All I could do was lie quiet, as I was ordered to, and listen to my hair turn grayer still. Wondering, foolishly, if I could ever get an acceptable tint job on it, assuming that I lived long enough to need one.

But that is getting ahead of the story. It is something that was yet to happen. Tonight, the night of which I am writing, Claggett pointed out that he was only a detective sergeant and that as such there was a limit to what he could do for my protection.

“And I’m sure the arrangements I’ve made are enough, Britt. With you staying on the alert and with a good, reliable nurse on hand, I’m confident that—” He broke off, giving me a sudden sharp look. “Yes?” he said. “Something on your mind?”

“Well, uh, yes,” I said uncomfortably. “About the nurse. I’d like to have the one who’s on duty tonight. That kind of pretty reddish-haired one. I... I, uh... I mean, she needs the job, and...”

“Not a chance,” Claggett said flatly. “Not in a thousand years. I’ve got another nurse in mind, an older woman. Used to be a matron at the jail a few years back, I’ll have her come in right now, and you can be getting acquainted tonight.”

He got up and started toward the door. I said, “Wait a minute.”

He paused and turned around. “Well?”

“Well, I’d kind of like to have the reddish-haired girl. She wants the job, and I’m sure she’d be just fine.”

“Fine for what?” Claggett said. “No, don’t tell me. You just take care of golden-haired Miss Aloe and forget about your pretty little redhead.”

I said I didn’t have anything like that in mind at all — whatever it was he thought I had in mind. My God, with Connie and Manny to contend with, I’d be crazy to start anything up with another girl.

“So?” said Claggett, then cut me off with a knifing gesture of his hand as I began another protest. “I don’t care if you did promise her the job. You had no right to make such a promise, and she knows it as well as you do.”

He turned and stalked out of the room.

I expected him to be back almost immediately, bringing the ex-police matron with him. But he was gone for almost a half an hour, and he came back looking wearily resigned.

“You win,” he said, dropping heavily into a chair. “You get your red-haired nurse.”

“I do?” I said. “I mean, why?”

“Because she spread it all around that she had the job. She was so positive about it that even the nurse I had in mind was convinced, and she got sore and quit.”

“I’m sorry,” I said. “I really didn’t mean to upset your plans, Jeff.”

“I know,” he said with a shrug. “I just wish I could feel better about the redhead.”

“I’m sure she’ll work out fine,” I said. “She got off to a bad start today by letting Manny lock the door and pull the bed trick. But—”

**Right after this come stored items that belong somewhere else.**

Definition ex_states : list kmap :=
  [∅; {[mTag ex_b := mData ex_b]}; {[mTag ex_b := mData ex_b; mTag ex_a := mData ex_a]}; {[mTag ex_a := mData ex_a]}].

Lemma ex_no_collision : @no_collision Tiny tnACCOUNT_STATE ex_states.
Proof. apply collision_free_sound. by vm_compute. Qed.

Lemma ex_states_in m : m ∈ states ex_ops ∅ ++ states ex_ops' ∅ -> m ∈ ex_states.
Proof.
  intros H. assert (Hall : Forall (fun m => m ∈ ex_states) (states ex_ops ∅ ++ states ex_ops' ∅)) by by_decide.
  rewrite Forall_forall in Hall. by apply Hall.
Qed.

Lemma ex_states_ok : Forall (@map_ok Tiny tnACCOUNT_STATE) (states ex_ops ∅ ++ states ex_ops' ∅).
Proof.
  apply Forall_forall. intros m Hm%ex_states_in k x Hk. split; [|done].
  assert (Hall : Forall (map_Forall (fun k _ => is_uint256 k)) ex_states) by by_decide.
  rewrite Forall_forall in Hall. by apply (Hall m Hm k x).
Qed.

Definition empty_store : Store := {| cells := []; db := ∅ |}.

Lemma shamap_refines_witness :
  @no_collision Tiny tnACCOUNT_STATE (states ex_ops ∅) /\
  wp (t ← new_map 1; @run Tiny false false ex_ops t) empty_store (fun '(as_, _) _ =>
    @trace Tiny tnACCOUNT_STATE ∅ ex_ops as_).
Proof.
  assert (Hnc : @no_collision Tiny tnACCOUNT_STATE (states ex_ops ∅)).
  { eapply no_collision_mono, ex_no_collision. intros m Hm. apply ex_states_in, elem_of_app. auto. }
  split; [done|]. pose proof ex_states_ok as [Hok _]%Forall_app.
  apply (@shamap_refines Tiny false false 1 ex_ops empty_store); [lia|by_decide|done|done].
Defined.

Lemma root_hash_canonical_witness :
  exists h s1 s2, @hash_after Tiny false false 1 ex_ops empty_store = (Ok h, s1) /\
    @hash_after Tiny false false 7 ex_ops' empty_store = (Ok h, s2).
Proof.
  destruct (@root_hash_canonical Tiny false false 1 7 ex_ops ex_ops' empty_store empty_store) as
    (h1 & h2 & s1 & s2 & E1 & E2 & Hiff); [lia|lia|by_decide|apply ex_states_ok| |].
  - eapply no_collision_mono, ex_no_collision. apply ex_states_in.
  - exists h1, s1, s2. split; [done|]. rewrite (proj2 Hiff); [done|]. by_decide.
Defined.

End SHAMapLaws.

“What?” said Claggett. “Oh, well, that didn’t bother me. That could have happened regardless of who was on duty. The thing that bothers me about Miss Redhead Scrubbed-Clean is that I can’t check her out.”

I said, “Oh,” not knowing quite why I said it. Or why the hair on the back of my neck had gone through the motions of attempting to rise.

“...raised on a farm,” Jeff Claggett was saying. “No neighbors for miles around. No friends. Her parents were ex-teachers, and they gave her schooling. They did a first-class job of it, too, judging by her entrance exams at nursing school. She scored an academic rating of high-school graduate plus two years of college. She was an honors graduate in nursing, and I can’t turn up anything but good about her since she made RN. Still—” He shook his head troubledly. “I don’t actually know anything about her for the first eighteen years of her life. There’s nothing I can check on, not even a birth certificate, from the time she was born until she entered nurses’ training.”

A linen cart creaked noisily down the hallway. From somewhere came the crash of a dinner tray. (Probably the redhead pounding on a patient.)

“Look, Jeff,” I said, “in view of what you’ve told me, and after much deliberation, I think I’d better have a different nurse.”

“Not possible.” Jeff shook his head firmly. “You promised her the job. I went along with your decision when I found that my matron friend wasn’t and wouldn’t be available. Try to back down on the deal now and we’d have the union on us.”